**What the task requires**
In full and without change, repeat the records shown below.

**Task input**

(** The daemon with the sessions [ids] locked and [shown] shown so. *)
Definition moved (ids shown : list SessionId) d : Daemon.t :=
  Daemon.with_sessions (show_all shown (Daemon.sessions d))
    (Daemon.with_locks (lock_all (policy_of d) ids (Daemon.locks d)) d).

Lemma lock_is_ok s d : is_ok (LockManager.lock s (policy_of d) (Daemon.locks d)).1 = can_lock d.
Proof. unfold LockManager.lock, can_lock. by destruct (LockPolicy.enabled _), (InhibitorRegistry.blocks _ _). Qed.

Lemma moved_nil d : moved [] [] d = d.
Proof. by destruct d. Qed.

Lemma lock_all_suspend p cs m :
  foldl (suspend_lock p) m cs =
  lock_all p (if LockPolicy.lock_on_suspend p then map SessionContext.id cs else []) m.
Proof.
  revert m. induction cs as [|c cs IH]; intros m; simpl; [by case_match|]. rewrite IH. unfold suspend_lock. by case_match.
Qed.

Lemma on_stage_moved w d x :
  Daemon.on_stage w x.1 x.2 d = (did_by w d x, moved (locked_by w d x) (shown_by w d x) d).
Proof.
  destruct x as [seat stage]. unfold Daemon.on_stage, did_by, locked_by, shown_by. cbn [fst snd]. fold (policy_of d).
  destruct stage; rewrite ?moved_nil; try done.
  - unfold idle_target. destruct (LockPolicy.lock_on_idle (policy_of d)); cbn [negb]; [|destruct (can_lock d); simpl; by rewrite moved_nil].
    destruct (SeatManager.active_session _ _) as [[s|]|]; try (destruct (can_lock d); simpl; by rewrite moved_nil).
    destruct (Daemon.cannot_lock s w d); [destruct (can_lock d); simpl; by rewrite moved_nil|].
    pose proof (lock_is_ok s d) as Hok.
    destruct (LockManager.lock s (policy_of d) (Daemon.locks d)) as [r l] eqn:Hl. simpl in Hok. rewrite Hok.
    destruct (can_lock d); unfold moved, lock_all, show_all; simpl; rewrite ?Hl; simpl.
    + unfold Daemon.transition_and_tell. simpl. destruct (SessionManager.get s (Daemon.sessions d)) eqn:Hg.
      * by rewrite app_nil_r.
      * unfold SessionManager.get in Hg. apply ok_or_Err in Hg as [Hg _].
        unfold SessionManager.update. rewrite alter_id; [by destruct d as [? []]|]. by rewrite Hg.
    + by destruct d.
  - unfold Daemon.suspend. pose proof (suspend_locks_eq (Daemon.sessions d) (policy_of d) (Daemon.registry d)
      (Daemon.power_backend d) (Daemon.suspend_grace d) w (Daemon.locks d)) as Hl.
    rewrite lock_all_suspend in Hl. fold (policy_of d).
    destruct (Power.suspend _ _ _ _ _ _ _) as [[es r] l]. cbn [fst snd] in *. subst l. f_equal.
    destruct (InhibitorRegistry.blocks _ _); [by destruct d|].
    unfold Power.session_ids. destruct (LockPolicy.lock_on_suspend _); by destruct d.
Qed.

(** What a pass reads of a session, and of the daemon. *)
Definition face (c : SessionContext.t) : Session.t * option ConnId :=
  (SessionContext.session c, SessionContext.compositor_conn c).

Record same_view d d' : Prop := {
  view_settings : Daemon.settings d' = Daemon.settings d;
  view_seats : Daemon.seats d' = Daemon.seats d;
  view_registry : Daemon.registry d' = Daemon.registry d;
  view_backend : Daemon.power_backend d' = Daemon.power_backend d;
  view_inhibitors : LockManager.inhibitors (Daemon.locks d') = LockManager.inhibitors (Daemon.locks d);
  view_faces : face <$> SessionManager.sessions (Daemon.sessions d') =
               face <$> SessionManager.sessions (Daemon.sessions d)
}.

Lemma same_view_refl d : same_view d d.
Proof. by split. Qed.

Lemma lock_inhibitors s p m : LockManager.inhibitors (LockManager.lock s p m).2 = LockManager.inhibitors m.
Proof. unfold LockManager.lock. by repeat case_match. Qed.

Lemma lock_all_inhibitors p ids m : LockManager.inhibitors (lock_all p ids m) = LockManager.inhibitors m.
Proof.
  unfold lock_all. revert m. induction ids as [|s ids IH]; intros m; simpl; [done|]. by rewrite IH, lock_inhibitors.
Qed.

Lemma face_transition next c : face (SessionContext.try_transition next c) = face c.
Proof. unfold SessionContext.try_transition, SessionContext.transition. by case_match. Qed.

**Task output**
(** The daemon with the sessions [ids] locked and [shown] shown so. *)
Definition moved (ids shown : list SessionId) d : Daemon.t :=
  Daemon.with_sessions (show_all shown (Daemon.sessions d))
    (Daemon.with_locks (lock_all (policy_of d) ids (Daemon.locks d)) d).

Lemma lock_is_ok s d : is_ok (LockManager.lock s (policy_of d) (Daemon.locks d)).1 = can_lock d.
Proof. unfold LockManager.lock, can_lock. by destruct (LockPolicy.enabled _), (InhibitorRegistry.blocks _ _). Qed.

Lemma moved_nil d : moved [] [] d = d.
Proof. by destruct d. Qed.

Lemma lock_all_suspend p cs m :
  foldl (suspend_lock p) m cs =
  lock_all p (if LockPolicy.lock_on_suspend p then map SessionContext.id cs else []) m.
Proof.
  revert m. induction cs as [|c cs IH]; intros m; simpl; [by case_match|]. rewrite IH. unfold suspend_lock. by case_match.
Qed.

Lemma on_stage_moved w d x :
  Daemon.on_stage w x.1 x.2 d = (did_by w d x, moved (locked_by w d x) (shown_by w d x) d).
Proof.
  destruct x as [seat stage]. unfold Daemon.on_stage, did_by, locked_by, shown_by. cbn [fst snd]. fold (policy_of d).
  destruct stage; rewrite ?moved_nil; try done.
  - unfold idle_target. destruct (LockPolicy.lock_on_idle (policy_of d)); cbn [negb]; [|destruct (can_lock d); simpl; by rewrite moved_nil].
    destruct (SeatManager.active_session _ _) as [[s|]|]; try (destruct (can_lock d); simpl; by rewrite moved_nil).
    destruct (Daemon.cannot_lock s w d); [destruct (can_lock d); simpl; by rewrite moved_nil|].
    pose proof (lock_is_ok s d) as Hok.
    destruct (LockManager.lock s (policy_of d) (Daemon.locks d)) as [r l] eqn:Hl. simpl in Hok. rewrite Hok.
    destruct (can_lock d); unfold moved, lock_all, show_all; simpl; rewrite ?Hl; simpl.
    + unfold Daemon.transition_and_tell. simpl. destruct (SessionManager.get s (Daemon.sessions d)) eqn:Hg.
      * by rewrite app_nil_r.
      * unfold SessionManager.get in Hg. apply ok_or_Err in Hg as [Hg _].
        unfold SessionManager.update. rewrite alter_id; [by destruct d as [? []]|]. by rewrite Hg.
    + by destruct d.
  - unfold Daemon.suspend. pose proof (suspend_locks_eq (Daemon.sessions d) (policy_of d) (Daemon.registry d)
      (Daemon.power_backend d) (Daemon.suspend_grace d) w (Daemon.locks d)) as Hl.
    rewrite lock_all_suspend in Hl. fold (policy_of d).
    destruct (Power.suspend _ _ _ _ _ _ _) as [[es r] l]. cbn [fst snd] in *. subst l. f_equal.
    destruct (InhibitorRegistry.blocks _ _); [by destruct d|].
    unfold Power.session_ids. destruct (LockPolicy.lock_on_suspend _); by destruct d.
Qed.

(** What a pass reads of a session, and of the daemon. *)
Definition face (c : SessionContext.t) : Session.t * option ConnId :=
  (SessionContext.session c, SessionContext.compositor_conn c).

Record same_view d d' : Prop := {
  view_settings : Daemon.settings d' = Daemon.settings d;
  view_seats : Daemon.seats d' = Daemon.seats d;
  view_registry : Daemon.registry d' = Daemon.registry d;
  view_backend : Daemon.power_backend d' = Daemon.power_backend d;
  view_inhibitors : LockManager.inhibitors (Daemon.locks d') = LockManager.inhibitors (Daemon.locks d);
  view_faces : face <$> SessionManager.sessions (Daemon.sessions d') =
               face <$> SessionManager.sessions (Daemon.sessions d)
}.

Lemma same_view_refl d : same_view d d.
Proof. by split. Qed.

Lemma lock_inhibitors s p m : LockManager.inhibitors (LockManager.lock s p m).2 = LockManager.inhibitors m.
Proof. unfold LockManager.lock. by repeat case_match. Qed.

Lemma lock_all_inhibitors p ids m : LockManager.inhibitors (lock_all p ids m) = LockManager.inhibitors m.
Proof.
  unfold lock_all. revert m. induction ids as [|s ids IH]; intros m; simpl; [done|]. by rewrite IH, lock_inhibitors.
Qed.

Lemma face_transition next c : face (SessionContext.try_transition next c) = face c.
Proof. unfold SessionContext.try_transition, SessionContext.transition. by case_match. Qed.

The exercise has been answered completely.